| Required work |
Filter the entries for the word "interface". Copy each line in which it occurs.
┌─ Dataset entries
(* ===== verification/ApplyingThm.v ===== *)
(** Transactions against the block being built: a transaction that fails
    leaves no trace, the notifications of a message come to an end, and the
    selection stays within the limits of a block. *)

From Stdlib Require Import ZArith Lia Bool String List Sorted.
From stdpp Require Import base decidable gmap list.
From S2P Require Import Prelude ChainUtils Block BlockPack Effects UndoIndex UndoIndexThm DbSession Objects Tables Context Authority.
From S2P Require Import Voting VotingThm SystemContract Erc NativeApi Tracked Transaction Applying.
Import ListNotations.
Local Open Scope Z_scope.

Local Abbreviation database := (list (generic_index row)).

(** ** The execution keeps to the interface of the database *)

Definition run_db (r : run) : database := x_db (r_trx r).

Lemma tracked_in_message {A} (m : M world A) : tracked_in w_db m -> tracked_in run_db (in_message m).
Proof.
  intros Hm bases r R W. specialize (Hm bases (World (x_db (r_trx r)) (r_ctx r)) R W). unfold in_message.
  destruct (m (World (x_db (r_trx r)) (r_ctx r))); exact Hm.
Qed.

Lemma tracked_with_context {A} c (m : M run A) : tracked_in run_db m -> tracked_in x_db (with_context c m).
Proof.
  intros Hm bases x R W. specialize (Hm bases (Run x c) R W). unfold with_context. destruct (m (Run x c)); exact Hm.
Qed.

Lemma tracked_exec_all {S B} (db_of : S -> database) (l : list B) f :
  (forall x, tracked_in db_of (f x)) -> tracked_in db_of (exec_all l f).
Proof.
  intros Hf. induction l as [| x l IH]; [apply tracked_in_ret |]. apply tracked_in_bind; [apply Hf |].
  intros [|]; [exact IH | apply tracked_in_ret].
Qed.

(** A table of handlers all of which keep to the interface. *)
Definition tracked_handlers (hs : handlers) : Prop :=
  map_Forall (fun _ h => tracked_handler h) (message_handlers hs).

Section Exec.
Context (hs : handlers) (hash_message : message -> sha256) (t : transaction) (t_id : sha256) (now building : Z).
Context (js_apply : Z -> call -> M world Z).
Hypothesis HS : tracked_handlers hs.
Hypothesis JS : forall limit cx, tracked_in w_db (js_apply limit cx).
(* ===== verification/Replay.v ===== *)
(** The transactions of a block applied again: the receipts of a block name
    exactly the transactions that took effect, and applying those to the state
    before the block leads to the same state and the same block. *)

From Stdlib Require Import ZArith Lia Bool String List.
From stdpp Require Import base decidable gmap list.
From S2P Require Import Prelude ChainUtils Block BlockPack Effects UndoIndex UndoIndexThm DbSession Objects Tables Context Authority.
From S2P Require Import Voting SystemContract NativeApi Tracked Transaction Applying ApplyingThm.
Import ListNotations.
Local Open Scope Z_scope.

Local Abbreviation database := (list (generic_index row)).

(** transaction_request(package); the package of nothing has a default body. *)
Definition request_of_package (p : transaction_package) : transaction_request :=
  Request (match unpack_trx p with Some t => t | None => SignedTransaction default_transaction [] end) p.

(** The loop of _apply_block over the receipts; [None]: a receipt without its
    transaction, which it refuses. *)
Fixpoint requests_of (l : list transaction_receipt) : option (list transaction_request) :=
  match l with
  | [] => Some []
  | r :: l =>
      match rec_trx r with
      | by_id _ => None
      | by_package p => match requests_of l with Some rs => Some (request_of_package p :: rs) | None => None end
      end
  end.

Section Replay.
Context `{Crypto} `{AuthCodec} (skip_flags head_block_time : Z).
Context (hs : handlers) (hash_message : message -> sha256) (js_apply : Z -> call -> M world Z) (to_share : Z -> Z).
Context (chain_id : sha256) (raw_idx : Z) (fuel : nat).
Hypothesis HS : tracked_handlers hs.
Hypothesis JS : forall limit cx, tracked_in w_db (js_apply limit cx).
Context (bases : database) (RB : Forall ready bases).

Local Abbreviation body := (apply_body head_block_time hs hash_message js_apply to_share chain_id raw_idx fuel).
Local Abbreviation apply_impl := (apply_transaction_impl head_block_time hs hash_message js_apply to_share chain_id raw_idx fuel).
Local Abbreviation apply_one := (apply_transaction skip_flags head_block_time hs hash_message js_apply to_share chain_id raw_idx fuel).
Local Abbreviation apply_all := (apply_transactions skip_flags head_block_time hs hash_message js_apply to_share chain_id raw_idx fuel).

(** A transaction kept within an outer session. *)
Lemma in_trx_within {A} (m : M applying A) s s' a : all_within bases (a_db s) -> tracked_in a_db m -> in_trx m s = Ret s' a ->
  all_within bases (a_db s').
Proof.
  intros W T E. pose proof (all_within_ready _ _ RB W) as R. destruct (start_sessions (a_db s) R) as [W1 O].
  apply in_trx_ret in E as (s1 & E & ->). specialize (T (a_db s) (set_a_db (fst (db_start_undo_session true (a_db s))) s) R W1).
  rewrite E in T. exact (squash_sessions _ _ _ _ W T O).
Qed.

Lemma quiet_ret_block {A} (m : M applying A) s s' a : quiet m -> m s = Ret s' a -> block (a_pack s') = block (a_pack s).
Proof. intros Q E. specialize (Q s). rewrite E in Q. unfold same_block in Q. destruct s, s'. cbn in *. injection Q as -> -> -> ->. reflexivity. Qed.

Lemma on_block_ret f s s' u b : block (a_pack s) = Some b -> on_block f s = Ret s' u -> block (a_pack s') = Some (f b).
Proof. intros B E. unfold on_block in E. rewrite B in E. destruct (a_pack s). injection E as <- _. reflexivity. Qed.

(** What a transaction that is applied adds to the block. *)
Lemma receipt_block t s s' p b : block (a_pack s) = Some b -> apply_transaction_receipt raw_idx t s = Ret s' p ->
  exists idx, block (a_pack s') = Some (push_receipt (Receipt idx applied (by_package (set_trx t))) b).
Proof.
  intros B E. unfold apply_transaction_receipt in E.
  apply ret_of_bind in E as (s1 & u1 & E1 & E). apply (on_block_ret _ _ _ _ _ B) in E1.
  apply ret_of_bind in E as (s2 & obj & E2 & E). apply quiet_ret_block in E2; [| apply quiet_on_chain].
  apply ret_of_bind in E as (s3 & u3 & E3 & E). apply quiet_ret_block in E3; [| apply quiet_on_chain].
  apply ret_of_bind in E as (s4 & mrs & E4 & E). apply quiet_ret_block in E4; [| apply quiet_on_chain].
  apply ret_of_bind in E as (s5 & u5 & E5 & E). rewrite <- E2, <- E3, <- E4 in E1. apply (on_block_ret _ _ _ _ _ E1) in E5.
  injection E as <- _. exists (trx_counter mrs). rewrite E5. unfold set_last_receipt, push_receipt, set_back. cbn.
  rewrite removelast_last. reflexivity.
Qed.

Lemma body_block request s s' impl r b : block (a_pack s) = Some b -> body request true s = Ret s' (Some (impl, r)) ->
  exists idx, block (a_pack s') = Some (push_receipt (Receipt idx applied (by_package (set_trx (signed_trx request)))) b).
Proof.
  intros B E. unfold apply_body in E. cbv zeta in E.
  apply ret_of_bind in E as (s1 & u1 & E1 & E). apply quiet_ret_block in E1; [| apply quiet_on_chain].
  apply ret_of_bind in E as (s2 & u2 & E2 & E). apply quiet_ret_block in E2;
    [| apply quiet_bind; [apply quiet_from_result | intros keys; apply quiet_on_chain]].
  apply ret_of_bind in E as (s3 & impl' & E3 & E).
  assert (B3 : block (a_pack s3) = block (a_pack s2)).
  { unfold exec_transaction in E3. destruct (exec _ _ _ _ _ _ _ _ _); [injection E3 as <- _; reflexivity | discriminate ..]. }
  destruct impl' as [impl' |]; [| discriminate].
  apply ret_of_bind in E as (s4 & x & E4 & E). injection E4 as <- <-.
  apply ret_of_bind in E as (s5 & u5 & E5 & E). apply quiet_ret_block in E5; [| apply quiet_on_chain].
  apply ret_of_bind in E as (s6 & u6 & E6 & E). apply quiet_ret_block in E6; [| apply quiet_on_chain].
  apply ret_of_bind in E as (s7 & rc & E7 & E). injection E as <- _ _.
  apply (receipt_block (signed_trx request) s6 s7 rc b); [congruence | exact E7].
Qed.

(** The three ways of an application: refused, failed without a trace, and
    applied with one receipt. *)
Lemma impl_cases request s s' r b : all_within bases (a_db s) -> block (a_pack s) = Some b ->
  apply_impl request true s = Ret s' (Some r) ->
  s' = s \/ (all_within bases (a_db s') /\
    exists idx, block (a_pack s') = Some (push_receipt (Receipt idx applied (by_package (set_trx (signed_trx request)))) b)).
Proof.
  intros W B E. pose proof (all_within_ready _ _ RB W) as R.
  pose proof (body_tracked head_block_time hs hash_message js_apply to_share chain_id raw_idx fuel HS JS request true) as T.
  unfold apply_transaction_impl, catch_fc in E. destruct (mbind _ (in_trx _) s) as [s1 o | s1 e |] eqn:In; [| | discriminate].
  - injection E as <- ->. right. apply ret_of_bind in In as (s2 & ap & E2 & In). destruct ap as [[impl resp] |]; [| discriminate].
    pose proof (in_trx_within _ _ _ _ W T E2) as W2. apply in_trx_ret in E2 as (s3 & E3 & ->).
    apply body_block with (b := b) in E3 as (idx & B3); [| destruct s; exact B].
    unfold update, mbind, M_bind, gets, int32 in In. destruct (_ && _); [| discriminate]. injection In as <- _. cbn in W2 |- *.
    split; [exact W2 |]. exists idx. rewrite <- B3. destruct s3 as [d p mr tc mc]. cbn. destruct p. reflexivity.
  - left. destruct (fc_exception e) eqn:F; [| discriminate]. injection E as <- _.
    unfold mbind, M_bind in In. destruct (in_trx _ s) as [s2 ap | s2 e2 |] eqn:E2; [| | discriminate].
    + exfalso. destruct ap as [[impl resp] |]; [| discriminate]. unfold update, gets, int32 in In. destruct (_ && _); discriminate.
    + injection In as -> ->. destruct (in_trx_exception _ s R T s1 e E2) as (s0 & B0 & ->).
      pose proof (body_clean head_block_time hs hash_message js_apply to_share chain_id raw_idx fuel request true
        (set_a_db (fst (db_start_undo_session true (a_db s))) s)) as C. rewrite B0 in C. specialize (C F).
      unfold same_block in C. destruct s, s0. cbn in *. injection C as -> -> -> ->. reflexivity.
Qed.

(** The transactions of a block and those of its receipts. *)
Lemma all_replayed (HT : 0 <= head_block_time < 2 ^ 62) l : Forall (fun r => r = request_of_trx (signed_trx r)) l -> forall s s' b,
  all_within bases (a_db s) -> block (a_pack s) = Some b -> apply_all l s = Ret s' true ->
  all_within bases (a_db s') /\
  exists rs reqs b', block (a_pack s') = Some b' /\ block_head b' = block_head b /\ receipts b' = receipts b ++ rs /\
    requests_of rs = Some reqs /\ sublist reqs l /\ apply_all reqs s = Ret s' true.
Proof.
  induction 1 as [| r l Er Fr IH]; intros s s' b W B E.
  { injection E as <-. split; [exact W |]. exists [], [], b. rewrite app_nil_r. repeat split; try exact B; constructor. }
  unfold apply_transactions in E. cbn [exec_all] in E. fold (apply_all l) in E.
  apply ret_of_bind in E as (s1 & ok & E1 & E). pose proof E1 as Step. apply ret_of_bind in E1 as (s2 & resp & E1 & E2).
  injection E2 as <- <-. destruct resp as [resp |]; [| discriminate].
  assert (C : s2 = s \/ (all_within bases (a_db s2) /\
    exists idx, block (a_pack s2) = Some (push_receipt (Receipt idx applied (by_package (set_trx (signed_trx r)))) b))).
  { unfold apply_transaction in E1. apply ret_of_bind in E1 as (s0 & ok & C & E1).
    unfold on_chain in C. destruct (check_trx_decides skip_flags head_block_time (a_db s) HT r) as (ok' & C' & _). rewrite C' in C.
    injection C as <- <-. replace (set_a_db (a_db s) s) with s in E1 by (destruct s; reflexivity).
    destruct ok'; [| injection E1 as -> _; left; reflexivity]. eapply impl_cases; eauto. }
  destruct C as [-> | (W2 & idx & B2)].
  - destruct (IH s s' b W B E) as (W' & rs & reqs & b' & B' & Hd & Rc & Rq & Sub & Again). split; [exact W' |].
    exists rs, reqs, b'. repeat split; try assumption. constructor. exact Sub.
  - destruct (IH s2 s' _ W2 B2 E) as (W' & rs & reqs & b' & B' & Hd & Rc & Rq & Sub & Again). split; [exact W' |].
    exists (Receipt idx applied (by_package (set_trx (signed_trx r))) :: rs), (r :: reqs), b'.
    split; [exact B' |]. split; [exact Hd |]. split; [rewrite Rc; cbn; rewrite <- app_assoc; reflexivity |].
    split; [cbn; rewrite Rq; f_equal; rewrite Er at 2; reflexivity |]. split; [constructor; exact Sub |].
    unfold apply_transactions. cbn [exec_all]. rewrite (mbind_ret _ _ _ _ _ Step). exact Again.
Qed.
End Replay.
└─
| Final answer |
(** ** The execution keeps to the interface of the database *)
(** A table of handlers all of which keep to the interface. *)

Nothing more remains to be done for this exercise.